I had some rechargeable batteries that I used for my Mp3 player but I’ve lost them. The charging port is still here somewhere, though. I saw it the other day. You would think there would be some sort of solar replacement in this day and age for everything that takes Duracells. And by the way, Duracell is the way to go. Don’t waste your time with anything else. 
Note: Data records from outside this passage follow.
Fixpoint holds (c : ConditionB) (stored : option Item) : bool :=
  match c with
  | Equal name v =>
      match stored with
      | Some it =>
          match getAttr name it with
          | Some w => Value_eqb w v
          | None => false
          end
      | None => false
      end
  | And a b => holds a stored && holds b stored
  | AttributeNotExists name =>
      match stored with
      | Some it =>
          match getAttr name it with
          | Some _ => false
          | None => true
          end
      | None => true
      end
  end.

Definition holdsOpt (c : option ConditionB) (stored : option Item) : bool :=
  match c with
  | Some c => holds c stored
  | None => true
  end.

Definition applyOperation (op : Operation) (it : Item) : option Item :=
  match op with
  | OpSet name v => setAttr name v it
  | OpRemove name => removeAttr name it
  | OpAdd name v =>
      match v, getAttr name it with
      | VNum n, Some (VNum m) => setAttr name (VNum (m + n)) it
      | VNum n, None => setAttr name (VNum n) it
      | _, _ => None
      end
  end.

Fixpoint applyUpdate (ops : list Operation) (it : Item) : option Item :=
  match ops with
  | [] => Some it
  | op :: ops' =>
      match applyOperation op it with
      | Some it' => applyUpdate ops' it'
      | None => None
      end
  end.

(** The effect of one [UpdateItem] on a table: the condition is evaluated
    on the stored item (or on its absence); the update is applied to the
    stored item, or to a fresh item holding only the key. *)
Definition updateTable (id : string) (e : Expression) (t : Table)
  : StoreException + (Item * Table) :=
  let stored := lookupItem id t in
  if holdsOpt (Condition e) stored then
    let base := match stored with Some it => it | None => keyOnly id end in
    match applyUpdate (Update e) base with
    | Some new => inr (new, replaceItem new t)
    | None => inl ValidationException
    end
  else inl ConditionalCheckFailedException.

(** Index contents in index order: ascending sort key; items with equal
    sort keys keep their table order (the store leaves that order
    unspecified). *)
Definition inPartition (index : string) (pk : Value) (it : Item) : bool :=
  match indexEntry index it with
  | Some (v, _) => Value_eqb v pk
  | None => false
  end.

Definition sortKey (index : string) (it : Item) : Time :=
  match indexEntry index it with
  | Some (_, k) => k
  | None => 0
  end.

Fixpoint insertByKey (index : string) (it : Item) (l : list Item) : list Item :=
  match l with
  | [] => [it]
  | x :: l' =>
      if sortKey index it <=? sortKey index x then it :: l
      else x :: insertByKey index it l'
  end.

Fixpoint sortByKey (index : string) (l : list Item) : list Item :=
  match l with
  | [] => []
  | x :: l' => insertByKey index x (sortByKey index l')
  end.

Definition indexItems (index : string) (pk : Value) (t : Table) : list Item :=
  sortByKey index (filter (inPartition index pk) t).

Record QueryOutput : Type := mkQueryOutput {
  Items : list Item;
  LastEvaluatedKey : option nat
}.

(** One page of a forward query.  The exclusive start key is kept as the
    position in the index after which the page starts; the store returns a
    resume key whenever the page was cut by [limit]. *)
Definition queryPage (index : string) (pk : Value) (limit : nat)
    (exclusiveStartKey : option nat) (t : Table) : QueryOutput :=
  let start := match exclusiveStartKey with Some k => k | None => 0%nat end in
  let rest := skipn start (indexItems index pk t) in
  {| Items := firstn limit rest;
     LastEvaluatedKey :=
       if (limit <=? List.length rest)%nat then Some (start + limit)%nat else None |}.

(** *** The monad of client code: a store threaded through, typed errors *)

Definition M (A : Type) : Type := Store -> Result A * Store.

Definition ret {A} (a : A) : M A := fun st => (Ok a, st).
Definition fail {A} (e : Error) : M A := fun st => (Err e, st).
Definition bind {A B} (m : M A) (k : A -> M B) : M B :=
  fun st =>
    match m st with
    | (Ok a, st') => k a st'
    | (Err e, st') => (Err e, st')
    end.

Definition logCall (c : Call) (st : Store) : Store :=
  {| items := items st; calls := calls st ++ [c] |}.

(** Raw store calls: they return the store's own exception or a value. *)
Definition RawCall (A : Type) : Type := Store -> (StoreException + A) * Store.

Definition GetItem (id : string) : RawCall (option Item) :=
  fun st => (inr (lookupItem id (items st)), logCall (CGetItem id) st).

Definition PutItem (it : Item) (cond : option ConditionB) : RawCall unit :=
  fun st =>
    let st' := logCall (CPutItem (itemKey it) cond) st in
    if holdsOpt cond (lookupItem (itemKey it) (items st)) then
      (inr tt, {| items := replaceItem it (items st); calls := calls st' |})
    else (inl ConditionalCheckFailedException, st').

Definition DeleteItem (id : string) : RawCall unit :=
  fun st =>
    (inr tt, {| items := removeItem id (items st);
                calls := calls st ++ [CDeleteItem id] |}).

(** [UpdateItem] with [ReturnValues: ALL_NEW]. *)
Definition UpdateItem (id : string) (e : Expression) : RawCall Item :=
  fun st =>
    let st' := logCall (CUpdateItem id e) st in
    match updateTable id e (items st) with
    | inr (new, t') => (inr new, {| items := t'; calls := calls st' |})
    | inl exn => (inl exn, st')
    end.

Definition Query (index : string) (pk : Value) (limit : nat)
    (exclusiveStartKey : option nat) : RawCall QueryOutput :=
  fun st =>
    (inr (queryPage index pk limit exclusiveStartKey (items st)),
     logCall (CQuery index exclusiveStartKey) st).

(** [handleDynamoDBError] (sdk.go) *)
Definition handleDynamoDBError (err : StoreException) : Error :=
  match err with
  | ConditionalCheckFailedException => ConditionalCheckFailedError
  | _ => DynamoDBAPIError
  end.

(** [x, err := c.dynamoDB.F(...); if err != nil { return nil,
    handleDynamoDBError(err) }] *)
Definition dynamoDB {A} (call : RawCall A) : M A :=
  fun st =>
    match call st with
    | (inr a, st') => (Ok a, st')
    | (inl exn, st') => (Err (handleDynamoDBError exn), st')
    end.

(** Running an operation on a table, from an empty call log. *)
Definition exec {A} (m : M A) (t : Table) : Result A * Store :=
  m {| items := t; calls := [] |}.

(** [result, err := m]: a caller that looks at the error and goes on. *)
Definition attempt {A} (m : M A) : M (Result A) :=
  fun st => let (r, st') := m st in (Ok r, st').

(** ** Notions used to state properties of runs *)

(** Primary keys are unique in a table. *)
Definition keysDistinct (t : Table) : Prop := NoDup (map itemKey t).

(** A list already in ascending sort-key order. *)
Definition keyOrdered (index : string) (l : list Item) : Prop :=
  Sorted (fun a b => sortKey index a <= sortKey index b) l.

(** The position a page starts at. *)
Definition startOf (exclusiveStartKey : option nat) : nat :=
  match exclusiveStartKey with
  | Some k => k
  | None => 0%nat
  end.

(** [steps m T r T']: from any store holding table [T], whatever its call
    log, [m] ends with result [r] and table [T']. *)
Definition steps {A} (m : M A) (T : Table) (r : Result A)
    (T' : Table) : Prop :=
  forall log, exists log',
    m {| items := T; calls := log |} = (r, {| items := T'; calls := log' |}).

(** [readSteps m T r]: from any store holding table [T], [m] ends with
    result [r], leaves the table as it is and issues no write. *)
Definition readSteps {A} (m : M A) (T : Table) (r : Result A) : Prop :=
  forall log, exists ext,
    m {| items := T; calls := log |} =
      (r, {| items := T; calls := (log ++ ext)%list |}) /\
    Forall (fun c => isWrite c = false) ext.

End Store.

Arguments Table : clear implicits.
Arguments Store : clear implicits.
Arguments QueryOutput : clear implicits.
Arguments M : clear implicits.
Arguments RawCall : clear implicits.

End Dynamo.

Export Dynamo.

Declare Scope client_scope.
Notation "x <- m ;; k" := (bind m (fun x => k))
  (at level 61, m at next level, right associativity) : client_scope.
Notation "m ;;; k" := (bind m (fun _ => k))
  (at level 61, right associativity) : client_scope.
Local Open Scope client_scope.

(** * Package [sdk]: the client over [Shipment] records (sdk/sdk.go) *)

Module Legacy.

Definition Status := string.

(** Modelled from the spec: the [Status] constants are declared outside the
    sources; the names are those the spec lists for this generation of the
    API ([UNDER_CONSTRUCTION], [READY_TO_SHIP]) and its [PROCESSING]. *)
Definition StatusUnderConstruction : Status := "UNDER_CONSTRUCTION".
Definition StatusReadyToShip : Status := "READY_TO_SHIP".
Definition StatusProcessing : Status := "PROCESSING".

Definition QueueingIndexName := "queueud-last_updated_timestamp-index".
Definition DlqQueueingIndexName := "dlq-last_updated_timestamp-index".
Definition DefaultVisibilityTimeoutInMinutes : Z := 1.

(** [type SystemInfo struct] *)
Module SystemInfo.
Record t : Type := mk {
  ID : string;
  CreationTimestamp : Timestamp;
  LastUpdatedTimestamp : Timestamp;
  Status : Status;
  Version : Z;
  InQueue : Z;
  SelectedFromQueue : bool;
  AddToQueueTimestamp : Timestamp;
  AddToDlqTimestamp : Timestamp;
  PeekFromQueueTimestamp : Timestamp;
  RemoveFromQueueTimestamp : Timestamp;
  PeekUTCTimestamp : Z
}.
End SystemInfo.

(** The payload built by [newTestShipmentData]. *)
Module ShipmentItem.
Record t : Type := mk { SKU : string; Packed : bool }.
End ShipmentItem.

Module ShipmentData.
Record t : Type := mk {
  ID : string;
  Data1 : string;
  Data2 : string;
  Data3 : string;
  Items : list ShipmentItem.t
}.
End ShipmentData.

(** Modelled from the spec: [type Shipment struct] is declared outside the
    sources.  The fields are the attributes sdk.go reads and writes: the key
    [id], the payload [data], the nested [system_info], and the three
    top-level index attributes [queued], [last_updated_timestamp] and [DLQ]
    (the key schema of [setupDynamoDB] in sdk_test.go), which are omitted
    from the stored item when zero or empty. *)
Module Shipment.
Record t : Type := mk {
  ID : string;
  Data : option ShipmentData.t;
  SystemInfo : SystemInfo.t;
  Queued : Z;
  LastUpdatedTimestamp : Timestamp;
  DLQ : Z
}.
End Shipment.

Definition withSystemInfo (f : SystemInfo.t -> SystemInfo.t) (s : Shipment.t)
  : Shipment.t :=
  Shipment.mk (Shipment.ID s) (Shipment.Data s) (f (Shipment.SystemInfo s))
    (Shipment.Queued s) (Shipment.LastUpdatedTimestamp s) (Shipment.DLQ s).

Definition omitZero (n : Z) : option Value :=
  if n =? 0 then None else Some (VNum n).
Well. That’s about all I’ve got for this little topic. 

Her Couch

November Writing Challenge Day 30

Her couch. 

My couch? Well, my couch is dark brown cushy leather with nailhead studs, scattered with red damask pillows and a monogrammed blanket. It will take you hostage on chilly winter days or rainy summer ones. It is slowly beginning to show wear that I like to think gives it a little character. I say this because I can’t afford to buy new stuff for at least five more years. When it was new, if I sat back on it, my feet wouldn’t touch the floor. I’m short, sure, but it made me feel so petite. Now I’ve wallered (wallowed, I suppose is the correct spelling) it down and the cushions have compacted some. I remember picking out the furniture before a bithday dinner one night. It wasn’t my birthday, it was one to be endured because my friend’s family was coming and I couldn’t get my drink on. So I pre-gamed with a different friend. Somehow shopping for living room furniture seemed like the thing to do to fill the little bit of time before supper. I knew what I wanted, so it didn’t take but a quick perusal of the showroom until I happened upon the set. I got a “free” TV with my purchase and my salesman could not understand when I flipped my hand over the choices. “Whatever, it doesn’t matter,” I told him. He was completely bewildered until Brandi told him that I have no desire to watch TV, that I read books for entertainment. Was he not paying attention when I picked out the chair and ottoman for my library? Meanwhile, I was  preoccupied with selecting lamps. Yes, I was at the chain store Rooms to Go. I probably won’t ever darken their doorway again. They employ some of the most aggravating people I have ever encountered. This woman calls me at work to try to sell me an extended warranty. I let her know in no uncertain terms that I was at work to pay for the said furniture in the timely fashion they expected and I did not appreciate the interruption, that I had no children or dogs and that if the furniture fell apart before the regular warranty was up, we would all be on a first name basis and not in a friendly way. 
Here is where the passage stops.